>>

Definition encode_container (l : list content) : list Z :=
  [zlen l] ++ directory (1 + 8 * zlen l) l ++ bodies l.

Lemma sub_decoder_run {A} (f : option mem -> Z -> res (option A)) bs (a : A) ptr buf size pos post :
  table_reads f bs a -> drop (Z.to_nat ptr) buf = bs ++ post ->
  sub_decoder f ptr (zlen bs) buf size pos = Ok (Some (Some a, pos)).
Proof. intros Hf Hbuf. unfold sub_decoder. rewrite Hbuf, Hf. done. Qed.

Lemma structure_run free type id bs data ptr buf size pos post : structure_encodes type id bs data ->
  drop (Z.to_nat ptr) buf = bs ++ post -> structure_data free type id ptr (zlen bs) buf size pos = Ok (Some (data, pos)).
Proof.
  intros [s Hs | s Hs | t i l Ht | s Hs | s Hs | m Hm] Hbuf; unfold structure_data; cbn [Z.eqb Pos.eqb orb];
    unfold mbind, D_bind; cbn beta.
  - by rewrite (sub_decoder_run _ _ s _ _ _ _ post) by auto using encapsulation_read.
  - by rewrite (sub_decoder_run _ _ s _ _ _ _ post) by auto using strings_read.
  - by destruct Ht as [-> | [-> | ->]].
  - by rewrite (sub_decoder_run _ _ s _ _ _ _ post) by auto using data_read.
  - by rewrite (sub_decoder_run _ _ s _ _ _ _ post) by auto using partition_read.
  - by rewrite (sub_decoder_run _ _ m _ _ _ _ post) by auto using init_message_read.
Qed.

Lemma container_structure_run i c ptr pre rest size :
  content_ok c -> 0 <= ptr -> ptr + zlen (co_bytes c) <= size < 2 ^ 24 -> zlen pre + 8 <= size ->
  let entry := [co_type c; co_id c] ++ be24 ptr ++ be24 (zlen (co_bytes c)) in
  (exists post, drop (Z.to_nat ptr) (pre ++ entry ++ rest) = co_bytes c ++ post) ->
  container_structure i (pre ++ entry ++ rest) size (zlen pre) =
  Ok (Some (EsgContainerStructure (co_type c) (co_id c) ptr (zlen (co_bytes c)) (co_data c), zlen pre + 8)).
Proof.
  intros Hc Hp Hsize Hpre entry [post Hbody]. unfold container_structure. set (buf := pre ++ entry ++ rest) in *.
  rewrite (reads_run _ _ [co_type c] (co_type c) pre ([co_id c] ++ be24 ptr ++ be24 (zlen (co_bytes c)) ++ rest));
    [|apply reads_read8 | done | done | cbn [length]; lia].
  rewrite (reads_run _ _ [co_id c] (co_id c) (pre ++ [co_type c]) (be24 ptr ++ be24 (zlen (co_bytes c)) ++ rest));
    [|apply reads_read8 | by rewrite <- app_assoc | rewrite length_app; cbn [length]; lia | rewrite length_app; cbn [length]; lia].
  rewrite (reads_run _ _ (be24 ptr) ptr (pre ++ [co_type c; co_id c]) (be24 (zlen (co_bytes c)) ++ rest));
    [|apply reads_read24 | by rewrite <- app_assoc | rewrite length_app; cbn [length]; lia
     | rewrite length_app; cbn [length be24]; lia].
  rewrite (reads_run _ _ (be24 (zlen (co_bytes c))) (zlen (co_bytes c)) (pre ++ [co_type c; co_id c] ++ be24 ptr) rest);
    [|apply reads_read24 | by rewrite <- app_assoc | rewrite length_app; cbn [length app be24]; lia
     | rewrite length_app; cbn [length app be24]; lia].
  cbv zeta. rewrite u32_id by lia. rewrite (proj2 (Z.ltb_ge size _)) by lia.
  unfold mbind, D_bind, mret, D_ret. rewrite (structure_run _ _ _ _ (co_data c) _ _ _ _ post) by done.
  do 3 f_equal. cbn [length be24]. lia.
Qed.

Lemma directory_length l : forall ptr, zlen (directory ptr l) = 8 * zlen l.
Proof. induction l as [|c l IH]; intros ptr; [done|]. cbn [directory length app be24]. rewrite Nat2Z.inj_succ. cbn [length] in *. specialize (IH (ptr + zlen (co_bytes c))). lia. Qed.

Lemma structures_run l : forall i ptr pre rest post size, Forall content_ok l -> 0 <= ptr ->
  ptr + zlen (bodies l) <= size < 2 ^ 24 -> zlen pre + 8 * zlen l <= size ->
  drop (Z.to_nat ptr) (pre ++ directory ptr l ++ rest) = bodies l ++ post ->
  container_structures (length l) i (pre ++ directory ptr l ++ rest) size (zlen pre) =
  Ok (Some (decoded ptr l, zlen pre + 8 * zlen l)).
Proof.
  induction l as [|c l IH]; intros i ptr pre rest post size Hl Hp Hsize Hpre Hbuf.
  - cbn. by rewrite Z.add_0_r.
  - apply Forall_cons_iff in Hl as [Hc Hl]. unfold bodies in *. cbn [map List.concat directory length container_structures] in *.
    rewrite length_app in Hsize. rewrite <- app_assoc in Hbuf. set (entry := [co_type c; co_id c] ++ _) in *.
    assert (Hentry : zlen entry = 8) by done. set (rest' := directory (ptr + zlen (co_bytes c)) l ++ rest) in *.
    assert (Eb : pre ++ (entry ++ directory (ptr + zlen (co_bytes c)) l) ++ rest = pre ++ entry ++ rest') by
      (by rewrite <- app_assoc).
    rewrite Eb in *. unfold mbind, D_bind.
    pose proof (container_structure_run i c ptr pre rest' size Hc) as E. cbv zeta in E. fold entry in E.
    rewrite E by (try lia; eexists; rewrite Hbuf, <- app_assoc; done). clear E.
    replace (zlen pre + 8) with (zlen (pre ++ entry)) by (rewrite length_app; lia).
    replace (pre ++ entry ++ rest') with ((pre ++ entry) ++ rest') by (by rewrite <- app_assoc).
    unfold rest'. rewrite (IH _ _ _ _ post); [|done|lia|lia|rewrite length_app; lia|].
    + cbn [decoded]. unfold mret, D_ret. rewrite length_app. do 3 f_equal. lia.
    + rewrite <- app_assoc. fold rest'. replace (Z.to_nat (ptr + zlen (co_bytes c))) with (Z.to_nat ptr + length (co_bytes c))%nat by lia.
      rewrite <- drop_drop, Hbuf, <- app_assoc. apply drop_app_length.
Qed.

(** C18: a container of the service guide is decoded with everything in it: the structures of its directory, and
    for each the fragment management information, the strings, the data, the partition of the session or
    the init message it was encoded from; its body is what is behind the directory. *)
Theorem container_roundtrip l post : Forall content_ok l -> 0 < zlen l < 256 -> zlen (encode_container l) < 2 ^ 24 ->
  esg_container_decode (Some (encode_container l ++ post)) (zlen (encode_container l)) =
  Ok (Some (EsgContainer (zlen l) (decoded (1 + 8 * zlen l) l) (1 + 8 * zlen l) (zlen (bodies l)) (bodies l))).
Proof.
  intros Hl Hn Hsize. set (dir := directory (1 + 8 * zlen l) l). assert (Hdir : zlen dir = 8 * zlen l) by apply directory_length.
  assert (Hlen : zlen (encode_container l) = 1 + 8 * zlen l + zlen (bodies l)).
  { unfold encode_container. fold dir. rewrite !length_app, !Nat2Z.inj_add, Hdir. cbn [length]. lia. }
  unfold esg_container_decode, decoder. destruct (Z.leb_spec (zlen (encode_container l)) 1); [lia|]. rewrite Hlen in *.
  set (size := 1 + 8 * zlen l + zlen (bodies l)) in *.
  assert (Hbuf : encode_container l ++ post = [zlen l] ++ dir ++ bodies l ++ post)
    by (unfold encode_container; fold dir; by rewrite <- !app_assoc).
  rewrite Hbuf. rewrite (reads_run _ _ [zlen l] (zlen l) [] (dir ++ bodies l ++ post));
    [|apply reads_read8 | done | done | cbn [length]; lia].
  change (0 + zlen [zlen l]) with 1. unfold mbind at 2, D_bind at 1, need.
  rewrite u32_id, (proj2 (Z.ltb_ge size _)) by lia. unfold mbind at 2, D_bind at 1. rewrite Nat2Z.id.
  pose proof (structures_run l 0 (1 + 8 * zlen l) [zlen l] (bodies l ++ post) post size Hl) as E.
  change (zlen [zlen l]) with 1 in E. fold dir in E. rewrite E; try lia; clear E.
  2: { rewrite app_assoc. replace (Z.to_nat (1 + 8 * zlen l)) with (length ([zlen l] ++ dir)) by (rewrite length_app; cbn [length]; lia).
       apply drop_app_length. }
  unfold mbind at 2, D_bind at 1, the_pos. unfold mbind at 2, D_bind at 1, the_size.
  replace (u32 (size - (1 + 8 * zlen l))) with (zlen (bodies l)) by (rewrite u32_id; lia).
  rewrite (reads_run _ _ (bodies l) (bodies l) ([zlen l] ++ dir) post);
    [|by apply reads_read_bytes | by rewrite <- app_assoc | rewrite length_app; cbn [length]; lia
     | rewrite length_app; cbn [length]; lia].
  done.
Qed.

<<
>>

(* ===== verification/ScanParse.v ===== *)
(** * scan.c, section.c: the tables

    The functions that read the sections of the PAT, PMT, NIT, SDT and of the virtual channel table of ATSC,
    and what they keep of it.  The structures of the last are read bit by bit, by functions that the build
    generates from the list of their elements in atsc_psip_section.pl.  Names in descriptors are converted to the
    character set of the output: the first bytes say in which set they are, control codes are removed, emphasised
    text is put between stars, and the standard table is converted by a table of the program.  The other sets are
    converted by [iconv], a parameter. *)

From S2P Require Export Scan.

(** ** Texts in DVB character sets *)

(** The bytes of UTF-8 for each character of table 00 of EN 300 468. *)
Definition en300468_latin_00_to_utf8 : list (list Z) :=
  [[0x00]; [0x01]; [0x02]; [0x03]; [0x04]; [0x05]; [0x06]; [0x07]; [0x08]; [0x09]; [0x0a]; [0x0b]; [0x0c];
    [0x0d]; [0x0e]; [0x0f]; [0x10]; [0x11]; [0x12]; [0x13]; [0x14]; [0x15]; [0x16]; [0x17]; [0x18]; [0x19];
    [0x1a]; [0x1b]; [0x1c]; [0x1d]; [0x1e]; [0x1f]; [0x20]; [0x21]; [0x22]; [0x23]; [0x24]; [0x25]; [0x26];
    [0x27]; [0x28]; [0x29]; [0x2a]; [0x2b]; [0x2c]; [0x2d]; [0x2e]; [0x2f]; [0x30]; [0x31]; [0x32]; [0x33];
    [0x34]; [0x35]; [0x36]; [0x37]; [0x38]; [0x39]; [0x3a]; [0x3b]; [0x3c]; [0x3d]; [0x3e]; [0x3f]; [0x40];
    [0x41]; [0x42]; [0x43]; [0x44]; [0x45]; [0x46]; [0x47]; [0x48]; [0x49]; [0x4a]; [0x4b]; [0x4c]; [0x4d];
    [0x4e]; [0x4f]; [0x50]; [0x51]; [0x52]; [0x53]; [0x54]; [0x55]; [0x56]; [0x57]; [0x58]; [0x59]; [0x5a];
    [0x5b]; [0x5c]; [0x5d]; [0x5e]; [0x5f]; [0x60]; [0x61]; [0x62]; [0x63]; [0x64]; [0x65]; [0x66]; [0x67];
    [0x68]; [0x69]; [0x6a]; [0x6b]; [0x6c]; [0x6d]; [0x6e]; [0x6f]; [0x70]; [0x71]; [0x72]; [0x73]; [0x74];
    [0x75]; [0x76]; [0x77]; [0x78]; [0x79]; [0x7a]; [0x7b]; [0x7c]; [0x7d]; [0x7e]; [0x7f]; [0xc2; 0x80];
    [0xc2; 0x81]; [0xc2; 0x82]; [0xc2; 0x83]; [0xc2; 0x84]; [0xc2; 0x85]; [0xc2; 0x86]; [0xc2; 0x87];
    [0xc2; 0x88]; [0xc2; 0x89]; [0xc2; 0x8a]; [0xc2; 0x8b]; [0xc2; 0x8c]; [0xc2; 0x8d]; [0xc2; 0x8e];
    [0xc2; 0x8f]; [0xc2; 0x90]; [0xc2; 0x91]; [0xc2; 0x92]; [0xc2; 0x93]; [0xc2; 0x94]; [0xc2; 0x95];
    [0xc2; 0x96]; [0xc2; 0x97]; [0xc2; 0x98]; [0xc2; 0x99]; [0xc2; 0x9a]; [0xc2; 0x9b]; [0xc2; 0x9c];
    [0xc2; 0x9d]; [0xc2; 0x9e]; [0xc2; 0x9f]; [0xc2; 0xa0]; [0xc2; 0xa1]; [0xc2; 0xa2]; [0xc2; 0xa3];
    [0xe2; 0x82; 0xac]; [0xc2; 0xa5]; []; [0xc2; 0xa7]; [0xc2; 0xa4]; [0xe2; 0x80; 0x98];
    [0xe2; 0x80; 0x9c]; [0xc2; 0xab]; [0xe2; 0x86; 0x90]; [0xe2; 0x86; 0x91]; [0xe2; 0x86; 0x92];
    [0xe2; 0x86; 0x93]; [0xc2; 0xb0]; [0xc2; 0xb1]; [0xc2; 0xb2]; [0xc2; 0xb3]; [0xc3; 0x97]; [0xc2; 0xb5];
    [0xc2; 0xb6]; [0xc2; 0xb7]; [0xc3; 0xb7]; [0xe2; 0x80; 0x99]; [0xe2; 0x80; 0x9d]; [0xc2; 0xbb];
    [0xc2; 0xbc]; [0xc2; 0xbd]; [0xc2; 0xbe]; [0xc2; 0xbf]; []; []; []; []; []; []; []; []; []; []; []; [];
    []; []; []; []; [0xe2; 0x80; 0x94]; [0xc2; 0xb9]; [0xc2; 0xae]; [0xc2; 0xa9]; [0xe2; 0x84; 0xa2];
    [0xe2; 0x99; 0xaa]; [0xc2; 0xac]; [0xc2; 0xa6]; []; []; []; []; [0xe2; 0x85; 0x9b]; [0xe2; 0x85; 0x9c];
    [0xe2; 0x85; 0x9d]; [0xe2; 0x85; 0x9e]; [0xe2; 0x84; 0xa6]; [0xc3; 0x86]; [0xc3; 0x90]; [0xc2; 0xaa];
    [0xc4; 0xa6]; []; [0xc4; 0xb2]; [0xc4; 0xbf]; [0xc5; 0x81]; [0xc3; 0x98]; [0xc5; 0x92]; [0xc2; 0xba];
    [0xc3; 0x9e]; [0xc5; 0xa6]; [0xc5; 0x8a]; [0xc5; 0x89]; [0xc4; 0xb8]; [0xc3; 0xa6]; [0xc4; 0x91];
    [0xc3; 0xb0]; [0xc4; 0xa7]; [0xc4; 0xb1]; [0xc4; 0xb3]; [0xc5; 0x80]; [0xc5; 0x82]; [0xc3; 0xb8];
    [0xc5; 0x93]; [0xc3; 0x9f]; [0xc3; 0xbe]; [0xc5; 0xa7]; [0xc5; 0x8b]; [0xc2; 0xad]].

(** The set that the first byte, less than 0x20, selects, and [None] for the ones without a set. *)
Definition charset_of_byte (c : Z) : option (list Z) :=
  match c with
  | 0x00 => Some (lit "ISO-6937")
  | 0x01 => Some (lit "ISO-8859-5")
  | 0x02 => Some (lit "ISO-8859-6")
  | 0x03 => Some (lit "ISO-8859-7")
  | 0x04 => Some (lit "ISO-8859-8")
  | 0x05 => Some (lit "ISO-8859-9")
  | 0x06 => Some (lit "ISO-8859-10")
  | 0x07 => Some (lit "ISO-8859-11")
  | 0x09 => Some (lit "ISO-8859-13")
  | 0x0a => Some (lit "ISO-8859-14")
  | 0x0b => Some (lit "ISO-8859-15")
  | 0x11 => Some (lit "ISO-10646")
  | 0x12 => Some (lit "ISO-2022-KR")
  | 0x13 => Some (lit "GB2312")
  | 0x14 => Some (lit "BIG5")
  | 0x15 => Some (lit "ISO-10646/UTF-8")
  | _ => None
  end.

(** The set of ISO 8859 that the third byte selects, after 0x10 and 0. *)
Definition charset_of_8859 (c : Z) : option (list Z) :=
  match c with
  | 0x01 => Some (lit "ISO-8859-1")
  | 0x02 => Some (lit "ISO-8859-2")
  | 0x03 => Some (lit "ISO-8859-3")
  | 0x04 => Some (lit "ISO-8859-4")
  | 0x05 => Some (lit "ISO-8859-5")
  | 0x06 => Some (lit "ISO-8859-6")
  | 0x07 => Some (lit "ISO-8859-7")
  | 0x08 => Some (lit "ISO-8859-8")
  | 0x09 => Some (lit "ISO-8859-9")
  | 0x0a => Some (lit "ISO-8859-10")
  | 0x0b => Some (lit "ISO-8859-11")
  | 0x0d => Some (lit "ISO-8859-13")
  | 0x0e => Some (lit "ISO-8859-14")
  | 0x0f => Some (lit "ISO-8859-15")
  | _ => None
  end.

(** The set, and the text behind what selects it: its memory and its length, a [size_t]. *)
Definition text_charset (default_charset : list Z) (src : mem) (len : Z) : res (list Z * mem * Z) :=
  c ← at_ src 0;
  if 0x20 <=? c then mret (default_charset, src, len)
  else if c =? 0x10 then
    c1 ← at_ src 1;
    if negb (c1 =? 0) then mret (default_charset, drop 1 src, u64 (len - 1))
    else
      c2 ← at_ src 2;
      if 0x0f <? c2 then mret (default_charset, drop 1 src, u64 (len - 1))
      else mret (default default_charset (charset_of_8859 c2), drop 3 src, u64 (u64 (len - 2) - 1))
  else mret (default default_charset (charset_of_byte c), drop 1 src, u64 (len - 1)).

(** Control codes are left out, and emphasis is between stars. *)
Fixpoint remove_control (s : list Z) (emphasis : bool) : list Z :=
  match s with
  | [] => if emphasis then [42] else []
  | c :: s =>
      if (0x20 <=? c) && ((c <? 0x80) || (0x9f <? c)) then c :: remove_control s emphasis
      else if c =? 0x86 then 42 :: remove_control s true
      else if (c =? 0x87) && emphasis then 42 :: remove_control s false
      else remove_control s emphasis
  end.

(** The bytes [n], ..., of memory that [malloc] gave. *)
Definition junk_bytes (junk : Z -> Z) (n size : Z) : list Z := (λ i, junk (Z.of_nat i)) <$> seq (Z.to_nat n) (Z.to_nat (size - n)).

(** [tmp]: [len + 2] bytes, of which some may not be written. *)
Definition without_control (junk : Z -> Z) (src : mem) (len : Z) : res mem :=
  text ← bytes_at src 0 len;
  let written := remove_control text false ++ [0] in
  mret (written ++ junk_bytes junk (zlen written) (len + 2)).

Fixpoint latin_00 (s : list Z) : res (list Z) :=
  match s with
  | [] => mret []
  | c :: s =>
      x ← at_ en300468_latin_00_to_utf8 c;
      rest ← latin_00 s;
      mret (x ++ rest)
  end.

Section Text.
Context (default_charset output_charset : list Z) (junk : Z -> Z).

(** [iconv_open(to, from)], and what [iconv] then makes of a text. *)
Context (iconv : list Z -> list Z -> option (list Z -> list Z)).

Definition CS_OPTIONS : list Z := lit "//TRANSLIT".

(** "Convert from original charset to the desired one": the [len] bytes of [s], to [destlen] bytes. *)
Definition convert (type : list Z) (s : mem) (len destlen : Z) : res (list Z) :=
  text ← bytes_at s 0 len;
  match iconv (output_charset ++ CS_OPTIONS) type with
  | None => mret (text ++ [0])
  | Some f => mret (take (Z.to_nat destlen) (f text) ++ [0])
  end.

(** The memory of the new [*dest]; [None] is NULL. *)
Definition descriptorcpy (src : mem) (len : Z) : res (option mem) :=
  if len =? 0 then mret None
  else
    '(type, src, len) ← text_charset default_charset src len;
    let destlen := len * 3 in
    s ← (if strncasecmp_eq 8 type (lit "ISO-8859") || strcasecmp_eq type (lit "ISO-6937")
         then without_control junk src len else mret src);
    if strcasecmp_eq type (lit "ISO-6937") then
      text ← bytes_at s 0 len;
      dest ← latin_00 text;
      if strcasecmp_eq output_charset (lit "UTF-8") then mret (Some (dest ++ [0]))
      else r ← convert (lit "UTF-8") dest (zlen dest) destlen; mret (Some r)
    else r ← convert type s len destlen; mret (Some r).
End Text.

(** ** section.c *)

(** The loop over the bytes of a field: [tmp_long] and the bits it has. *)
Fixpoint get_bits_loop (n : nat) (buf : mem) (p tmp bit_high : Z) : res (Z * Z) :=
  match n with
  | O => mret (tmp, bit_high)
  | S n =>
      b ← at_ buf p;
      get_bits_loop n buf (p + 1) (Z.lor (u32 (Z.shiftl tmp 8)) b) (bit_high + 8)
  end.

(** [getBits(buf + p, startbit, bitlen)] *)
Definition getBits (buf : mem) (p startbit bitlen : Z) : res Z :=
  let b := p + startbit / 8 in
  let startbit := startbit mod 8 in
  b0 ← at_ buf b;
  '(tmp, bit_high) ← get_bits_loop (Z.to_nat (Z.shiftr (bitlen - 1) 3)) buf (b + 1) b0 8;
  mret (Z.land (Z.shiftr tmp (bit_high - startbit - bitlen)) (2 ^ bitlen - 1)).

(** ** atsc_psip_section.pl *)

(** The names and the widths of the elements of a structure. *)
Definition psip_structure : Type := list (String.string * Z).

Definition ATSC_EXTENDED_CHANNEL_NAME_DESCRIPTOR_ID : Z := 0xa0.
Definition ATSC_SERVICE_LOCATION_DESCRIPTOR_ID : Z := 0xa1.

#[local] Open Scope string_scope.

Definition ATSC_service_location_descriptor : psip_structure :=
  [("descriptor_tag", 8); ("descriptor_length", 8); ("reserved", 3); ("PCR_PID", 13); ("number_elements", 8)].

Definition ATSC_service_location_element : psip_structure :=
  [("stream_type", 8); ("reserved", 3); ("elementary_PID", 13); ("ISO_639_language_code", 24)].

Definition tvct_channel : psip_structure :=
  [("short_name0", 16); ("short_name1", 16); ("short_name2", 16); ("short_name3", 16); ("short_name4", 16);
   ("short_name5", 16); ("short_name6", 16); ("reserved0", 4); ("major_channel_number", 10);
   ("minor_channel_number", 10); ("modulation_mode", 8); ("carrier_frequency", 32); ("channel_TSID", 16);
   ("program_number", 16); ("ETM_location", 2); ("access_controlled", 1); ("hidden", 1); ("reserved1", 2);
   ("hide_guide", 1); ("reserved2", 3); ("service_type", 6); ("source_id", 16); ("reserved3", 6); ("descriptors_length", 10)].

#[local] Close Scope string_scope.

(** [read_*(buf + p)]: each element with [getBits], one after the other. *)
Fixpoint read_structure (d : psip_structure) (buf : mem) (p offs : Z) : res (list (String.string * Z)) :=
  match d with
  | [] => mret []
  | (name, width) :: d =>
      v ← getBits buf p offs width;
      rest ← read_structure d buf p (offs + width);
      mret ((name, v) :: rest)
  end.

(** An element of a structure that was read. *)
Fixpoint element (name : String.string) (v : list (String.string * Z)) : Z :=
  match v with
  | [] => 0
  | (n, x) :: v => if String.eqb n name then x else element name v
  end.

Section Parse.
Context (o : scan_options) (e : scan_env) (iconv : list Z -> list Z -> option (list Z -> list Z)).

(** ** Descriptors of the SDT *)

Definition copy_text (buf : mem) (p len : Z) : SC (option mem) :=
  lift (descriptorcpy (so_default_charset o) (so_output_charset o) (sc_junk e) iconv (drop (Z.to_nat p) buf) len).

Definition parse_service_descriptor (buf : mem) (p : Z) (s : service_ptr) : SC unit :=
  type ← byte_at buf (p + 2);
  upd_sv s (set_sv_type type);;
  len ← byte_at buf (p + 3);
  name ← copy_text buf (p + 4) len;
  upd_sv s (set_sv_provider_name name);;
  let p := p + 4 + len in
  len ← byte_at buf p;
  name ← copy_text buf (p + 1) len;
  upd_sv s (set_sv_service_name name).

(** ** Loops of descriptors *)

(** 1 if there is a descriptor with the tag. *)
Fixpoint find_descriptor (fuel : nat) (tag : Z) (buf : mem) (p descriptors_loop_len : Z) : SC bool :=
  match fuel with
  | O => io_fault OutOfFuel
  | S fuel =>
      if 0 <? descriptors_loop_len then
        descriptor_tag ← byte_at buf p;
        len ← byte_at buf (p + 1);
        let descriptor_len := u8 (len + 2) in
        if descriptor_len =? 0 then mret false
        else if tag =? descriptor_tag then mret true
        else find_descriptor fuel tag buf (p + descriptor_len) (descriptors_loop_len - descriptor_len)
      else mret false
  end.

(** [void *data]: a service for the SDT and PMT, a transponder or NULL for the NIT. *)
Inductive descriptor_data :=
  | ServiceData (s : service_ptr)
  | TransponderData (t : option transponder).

<<

What is expected => A single figure is required: the number of lines in the entries above that include the word "Hdir".

Reply to the task => 2